▶ _EXERCISE INSTRUCTIONS_
Starting at the line that contains "Uint16 => 16" and ending at the line that contains "rewrite Hu, Hv. cbn [bind]. unfold mul.", the lines below are to be given again exactly, with nothing added.

▶ _RECORDS FOR THE EXERCISE_
Lemma scanstring_escaped (s rest : str) :
  plain_key s = true ->
  scanstring (flat_map escape_char s ++ 34 :: rest) = Some (s, rest).
Proof.
  unfold plain_key. intros H. apply andb_true_iff in H as [Hcp Hpair].
  induction s as [|c s IH]; [reflexivity|].
  simpl in Hcp, Hpair.
  apply andb_true_iff in Hcp as [Hc Hcp].
  apply andb_true_iff in Hpair as [Hnext Hpair].
  specialize (IH Hcp Hpair).
  apply N.ltb_lt in Hc. pose proof (@escape_char_shape c Hc) as Hshape.
  change (flat_map escape_char (c :: s)) with (escape_char c ++ flat_map escape_char s).
  rewrite <- List.app_assoc.
  set (tail := flat_map escape_char s ++ 34 :: rest) in *.
  assert (Hstep : scanstring (escape_char c ++ tail) = push c (scanstring tail)).
  { destruct Hshape as [e0 He0 Hesc | H34 H92 Hctl _ | h1 h2 h3 h4 Hval _
                       | h1 h2 h3 h4 g1 g2 g3 g4 hi lo Hval Hhi Hval' Hlo Hjoin _].
    - now apply scanstring_simple.
    - now apply scanstring_plain.
    - apply scanstring_unicode; [assumption|]. intros Hhigh.
      subst tail. destruct s as [|c' s'].
      + apply quote_no_low_escape.
      + rewrite Hhigh in Hnext. simpl in Hnext.
        apply negb_true_iff in Hnext.
        change (flat_map escape_char (c' :: s'))
          with (escape_char c' ++ flat_map escape_char s').
        rewrite <- List.app_assoc.
        apply shape_no_low_escape with (c := c'); [|assumption].
        apply escape_char_shape. simpl in Hcp.
        apply andb_true_iff in Hcp as [Hc' _]. now apply N.ltb_lt in Hc'.
    - rewrite <- Hjoin. now apply scanstring_pair. }
  rewrite Hstep, IH. reflexivity.
Qed.
(** * elics: the entity handle ([src/Entity.ts])

    A shallow embedding of the [Entity] class and of the part of the
    JavaScript runtime it relies on (bit sets, typed arrays sharing an
    [ArrayBuffer], [Map]s keyed by object identity), followed by the
    properties of the handle's operations.

    Objects that the source shares by reference live in an explicit store:
    typed arrays and array buffers in [Memory], component classes in the
    [components] table of the [World].  The three managers injected into
    the constructor of [Entity] are an interface ([Managers]); every call
    the handle makes on one of them is also recorded, in order, in the
    [trace] of the world. *)

From Stdlib Require Import ZArith NArith Lia.
From stdpp Require Import gmap strings list fin_maps.

Local Open Scope string_scope.
Local Open Scope list_scope.
Local Open Scope nat_scope.
Local Open Scope stdpp_scope.

(** ** Bit sets

    The [bitset] package, restricted to the finite sets that [new BitSet()],
    [or], [andNot] and [and] build: a set of bit positions is its
    characteristic number. *)
Module BitSet.
Definition t := N.
Definition empty : t := 0%N.                       (* new BitSet() *)
Definition or (a b : t) : t := N.lor a b.
Definition andNot (a b : t) : t := N.ldiff a b.
Definition and (a b : t) : t := N.land a b.
Definition isEmpty (a : t) : bool := N.eqb a 0.
Definition get (a : t) (i : N) : bool := N.testbit a i.
End BitSet.

(** ** Values

    The fragment of [any] that the integer typed arrays can receive
    without floating point: [undefined], [null], booleans and
    integer-valued numbers. *)
Inductive JsValue :=
| JUndefined
| JNull
| JBool (b : bool)
| JNumber (z : Z).

(** ** Typed arrays *)

Inductive ElemKind := Int8 | Uint8 | Int16 | Uint16 | Int32 | Uint32.

Definition elem_bits (k : ElemKind) : Z :=
  match k with
  | Int8 | Uint8 => 8
  | Int16 | Uint16 => 16
  | Int32 | Uint32 => 32
  end.

Definition elem_signed (k : ElemKind) : bool :=
  match k with
  | Int8 | Int16 | Int32 => true
  | Uint8 | Uint16 | Uint32 => false
  end.

(** [ToNumber]; [None] stands for [NaN]. *)
Definition ToNumber (v : JsValue) : option Z :=
  match v with
  | JUndefined => None
  | JNull => Some 0%Z
  | JBool b => Some (if b then 1 else 0)%Z
  | JNumber z => Some z
  end.
Lemma linear_width_mismatch (l : Linear) (x : tensor R) (pre : list nat) (d : nat) :
  shape x = pre ++ [d] -> d <> in_features l -> linear l x = Err RuntimeError.
Proof.
  intros Hx Hd. unfold linear. rewrite Hx, rev_app_distr. cbn [rev app].
  destruct (Nat.eqb_spec d (in_features l)); [contradiction | reflexivity].
Qed.

Lemma FeedForward_forward_items (f : FeedForward) (x : tensor R) (pre : list nat) (d : nat) :
  FeedForward_wf d f -> shape x = pre ++ [d] ->
  exists y,
    FeedForward_forward f x = Ok y /\ shape y = pre ++ [d] /\
    forall row o,
      in_bounds pre row -> o < d ->
      item y (row ++ [o]) =
      sum_upto (out_features (w1 f)) (fun h =>
        Rmult (Rmult (silu (sum_upto d (fun k =>
                              Rmult (item x (row ++ [k])) (item (weight (w1 f)) [h; k]))))
                     (sum_upto d (fun k =>
                        Rmult (item x (row ++ [k])) (item (weight (w3 f)) [h; k]))))
              (item (weight (w2 f)) [o; h])).
Proof.
  intros [H1 H3i H3o H2i H2o] Hx. unfold FeedForward_forward.
  destruct (@linear_items (w1 f) x pre) as (u & Hu & Hus & Hui); [rewrite H1; exact Hx|].
  destruct (@linear_items (w3 f) x pre) as (v & Hv & Hvs & Hvi); [rewrite H3i; exact Hx|].
  rewrite Hu, Hv. cbn [bind]. unfold mul.
  rewrite (@binop_build _ _ _ _ _ Rmult (tmap silu u) v (pre ++ [out_features (w1 f)]))
    by (cbn [tmap shape]; rewrite Hus, Hvs, H3o; apply broadcast_shapes_refl).
  cbn [bind].
  set (g := build _ _).
  destruct (@linear_items (w2 f) g pre) as (y & Hy & Hys & Hyi); [rewrite H2i; reflexivity|].
  rewrite Hy. exists y. split; [reflexivity|]. split; [rewrite Hys, H2o; reflexivity|].
  intros row o Hrow Ho.
  rewrite (Hyi row o Hrow) by (rewrite H2o; exact Ho).
  rewrite H2i. apply sum_upto_ext. intros h Hh. f_equal.
  pose proof (@in_bounds_row pre row (out_features (w1 f)) h Hrow Hh) as Hin.
  unfold g. rewrite item_build by exact Hin.
  cbn [tmap shape]. rewrite Hus, Hvs, H3o.
  rewrite !(@bcast_index_id _ _ Hin).
  destruct (@linear_inv (w1 f) x u Hu) as (_ & _ & _ & Hwfu).
  rewrite item_tmap by (rewrite Hwfu; apply ravel_lt; rewrite Hus; exact Hin).
  rewrite (Hui row h Hrow Hh), (Hvi row h Hrow) by (rewrite H3o; exact Hh).
  rewrite H1, H3i. reflexivity.
Qed.

End FeedForwardItems.

(** ** Outcomes of the constructors *)

Section ConstructorOutcomes.

Variable init : initializer.
Variable args : ModelArgs.
Lemma dispatch_fault execute fs Action kwargs code msg :
  (∀ query db code' msg',
     execute query db ≠ Raise (AWSErrorException code' msg')) →
  (dispatch execute fs Action kwargs).2
    = Raise (AWSErrorException code msg) →
  Action = "CreateDomain"
  ∧ ∃ name, kwargs !! "DomainName" = Some name
          ∧ (dispatch execute fs Action kwargs).1 = (create_domain fs name).1
          ∧ (create_domain fs name).2 = Raise (AWSErrorException code msg).
Proof.
  intros Hengine. unfold dispatch, param.
  case_bool_decide as Hcreate.
  { destruct (kwargs !! "DomainName") as [name|]; simpl; [|done].
    intros Hr%bind_Raise_const. split; [done|]. by exists name. }
  case_bool_decide.
  { destruct (kwargs !! "DomainName") as [name|]; simpl; [|done].
    intros Hr%bind_Raise_const. unfold delete_domain in Hr.
    by destruct (has_separator name). }
  case_bool_decide; [done|].
  case_bool_decide.
  { destruct (kwargs !! "DomainName"), (kwargs !! "ItemName"); simpl;
      try done. by intros ?%bind_Raise_const%delete_attributes_Raise. }
  case_bool_decide.
  { destruct (kwargs !! "DomainName"), (kwargs !! "ItemName"); simpl;
      try done.
    by intros [?|?]%bind_Raise_const%put_attributes_Raise. }
  case_bool_decide.
  { destruct (kwargs !! "DomainName") as [D|],
      (kwargs !! "ItemName") as [I|]; simpl; try done.
    destruct (get_attributes fs D I) as [fs' [m|e'|]] eqn:Hget; simpl;
      try done.
    intros [= ->].
    pose proof (get_attributes_Raise fs D I (AWSErrorException code msg))
      as Hraise. rewrite Hget in Hraise. by destruct (Hraise eq_refl). }
  case_bool_decide.
  { destruct (kwargs !! "DomainName"); simpl; [|done].
    by intros [?|?]%bind_Raise_const%batch_loop_Raise. }
  case_bool_decide; [|done].
  destruct (kwargs !! "SelectExpression") as [expr|]; simpl; [|done].
  destruct (select_items execute fs expr) as [fs' [items|e'|]] eqn:Hselect;
    simpl; try done.
  intros [= ->].
  pose proof (select_items_Raise execute fs expr (AWSErrorException code msg))
    as Hraise. rewrite Hselect in Hraise.
  destruct (Hraise eq_refl) as [?|[?|[?|(query & db & Hq)]]]; try done.
  by destruct (Hengine query db code msg).
Qed.

(** No fault leaves [index]: it is answered by the error response. With
    an engine that raises no fault, the error response is the answer only
    to a CreateDomain whose [create_domain] raised, with the directory as
    it was; a missing parameter or sqlite's error are not answered by it.
    An action outside the eight known ones returns the fixed text and
    leaves the directory as it is. *)
Theorem index_error_response execute (fs : datadir) Action kwargs :
  (∀ code msg,
     (index execute fs Action kwargs).2 ≠ Raise (AWSErrorException code msg))
  ∧ ((∀ query db code msg,
        execute query db ≠ Raise (AWSErrorException code msg)) →
     ∀ t e,
       (index execute fs Action kwargs).2 = Return (Rendered t (Exception e)) →
       Action = "CreateDomain" ∧ t = "ErrorResponse.xml"
       ∧ (index execute fs Action kwargs).1 = fs
       ∧ ∃ name, kwargs !! "DomainName" = Some name
               ∧ (create_domain fs name).2 = Raise e)
  ∧ (Action ∉ ["CreateDomain"; "DeleteDomain"; "ListDomains";
               "DeleteAttributes"; "PutAttributes"; "GetAttributes";
               "BatchPutAttributes"; "Select"] →
     index execute fs Action kwargs = (fs, Return Whatever)).
Proof.
  split_and!.
  - intros code msg. unfold index.
    by destruct (dispatch execute fs Action kwargs) as [fs' [r|[]|]].
  - intros Hengine t e. unfold index.
    pose proof (dispatch_no_exception_params execute fs Action kwargs t e)
      as Hparams.
    pose proof (dispatch_fault execute fs Action kwargs) as Hfault.
    destruct (dispatch execute fs Action kwargs) as [fs' [r|[code msg| | | |]|]];
      simpl in *; try done.
    intros [= <- <-].
    destruct (Hfault code msg Hengine eq_refl) as (-> & name & Hname & Hfs & Hc).
    split_and!; [done..| |by exists name].
    rewrite Hfs. destruct (create_domain_directory fs name) as [->|[_ Heq]];
      [done|].
    unfold create_domain in Hc, Heq |- *.
    destruct (re_match checkre name); [|done].
    case_bool_decide; [done|].
    destruct (connect fs name) as [[fs'' db]| |] eqn:Hconnect; simpl in *;
      [done| |done].
    injection Hc as ->. by apply connect_Raise in Hconnect.
  - intros Hunknown. unfold index, dispatch.
    repeat (case_bool_decide as Heq;
            [destruct Hunknown; rewrite Heq; set_solver|clear Heq]).
    done.
Qed.
(** C5: the normaliser maps "=5" to ("=5", 5, 5), "5" to ("5", 5, 5),
    "201-250" to lower 201 and upper 250, "1001+" to lower 1001 with no
    upper bound and "abc" to ("abc", none, none); it returns a triple for
    every input, and whenever no lower bound could be parsed the upper
    bound is empty too and the display is the stripped input text (or
    nothing, for an absent or blank input). *)
Theorem normalize_literal_cases :
  _normalize_qs_ranking (VStr "=5") = (Some "=5", Some 5, Some 5) /\
  _normalize_qs_ranking (VStr "5") = (Some "5", Some 5, Some 5) /\
  _normalize_qs_ranking (VStr "201-250") = (Some "201-250", Some 201, Some 250) /\
  _normalize_qs_ranking (VStr "1001+") = (Some "1001+", Some 1001, None) /\
  _normalize_qs_ranking (VStr "abc") = (Some "abc", None, None) /\
  (forall v : pyval, exists d lo hi,
      _normalize_qs_ranking v = (d, lo, hi) /\
      (lo = None ->
       hi = None /\ (d = None \/ d = Some (strip (py_str v))))).
Proof.
  do 5 (split; [vm_compute; reflexivity|]).
  intros v. destruct (is_none v) eqn:Hv.
  { destruct v; try discriminate Hv.
    exists None, None, None. split; [reflexivity | auto]. }
  rewrite (normalize_text v Hv), normalize_stripped. cbv zeta.
  rewrite strip_idem. set (s := strip (py_str v)).
  destruct (is_empty_str s).
  { exists None, None, None. split; [reflexivity | auto]. }
  destruct (startswith_char "=" s).
  { destruct (py_int (strip (drop_first s))); eexists _, _, _;
      (split; [reflexivity|]); [discriminate | auto]. }
  destruct (endswith_char "+" s).
  { destruct (py_int (strip (drop_last s))); eexists _, _, _;
      (split; [reflexivity|]); [discriminate | auto]. }
  destruct (has_char "-" s).
  { destruct (py_int (strip (fst (split_first "-" s))));
      [destruct (py_int (strip (snd (split_first "-" s))))|];
      eexists _, _, _; (split; [reflexivity|]); try discriminate; auto. }
  destruct (py_int s); eexists _, _, _;
    (split; [reflexivity|]); [discriminate | auto].
Qed.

▶ _RESPONSE TO THE EXERCISE_
  | Int16 | Uint16 => 16
  | Int32 | Uint32 => 32
  end.

Definition elem_signed (k : ElemKind) : bool :=
  match k with
  | Int8 | Int16 | Int32 => true
  | Uint8 | Uint16 | Uint32 => false
  end.

(** [ToNumber]; [None] stands for [NaN]. *)
Definition ToNumber (v : JsValue) : option Z :=
  match v with
  | JUndefined => None
  | JNull => Some 0%Z
  | JBool b => Some (if b then 1 else 0)%Z
  | JNumber z => Some z
  end.
Lemma linear_width_mismatch (l : Linear) (x : tensor R) (pre : list nat) (d : nat) :
  shape x = pre ++ [d] -> d <> in_features l -> linear l x = Err RuntimeError.
Proof.
  intros Hx Hd. unfold linear. rewrite Hx, rev_app_distr. cbn [rev app].
  destruct (Nat.eqb_spec d (in_features l)); [contradiction | reflexivity].
Qed.

Lemma FeedForward_forward_items (f : FeedForward) (x : tensor R) (pre : list nat) (d : nat) :
  FeedForward_wf d f -> shape x = pre ++ [d] ->
  exists y,
    FeedForward_forward f x = Ok y /\ shape y = pre ++ [d] /\
    forall row o,
      in_bounds pre row -> o < d ->
      item y (row ++ [o]) =
      sum_upto (out_features (w1 f)) (fun h =>
        Rmult (Rmult (silu (sum_upto d (fun k =>
                              Rmult (item x (row ++ [k])) (item (weight (w1 f)) [h; k]))))
                     (sum_upto d (fun k =>
                        Rmult (item x (row ++ [k])) (item (weight (w3 f)) [h; k]))))
              (item (weight (w2 f)) [o; h])).
Proof.
  intros [H1 H3i H3o H2i H2o] Hx. unfold FeedForward_forward.
  destruct (@linear_items (w1 f) x pre) as (u & Hu & Hus & Hui); [rewrite H1; exact Hx|].
  destruct (@linear_items (w3 f) x pre) as (v & Hv & Hvs & Hvi); [rewrite H3i; exact Hx|].
  rewrite Hu, Hv. cbn [bind]. unfold mul.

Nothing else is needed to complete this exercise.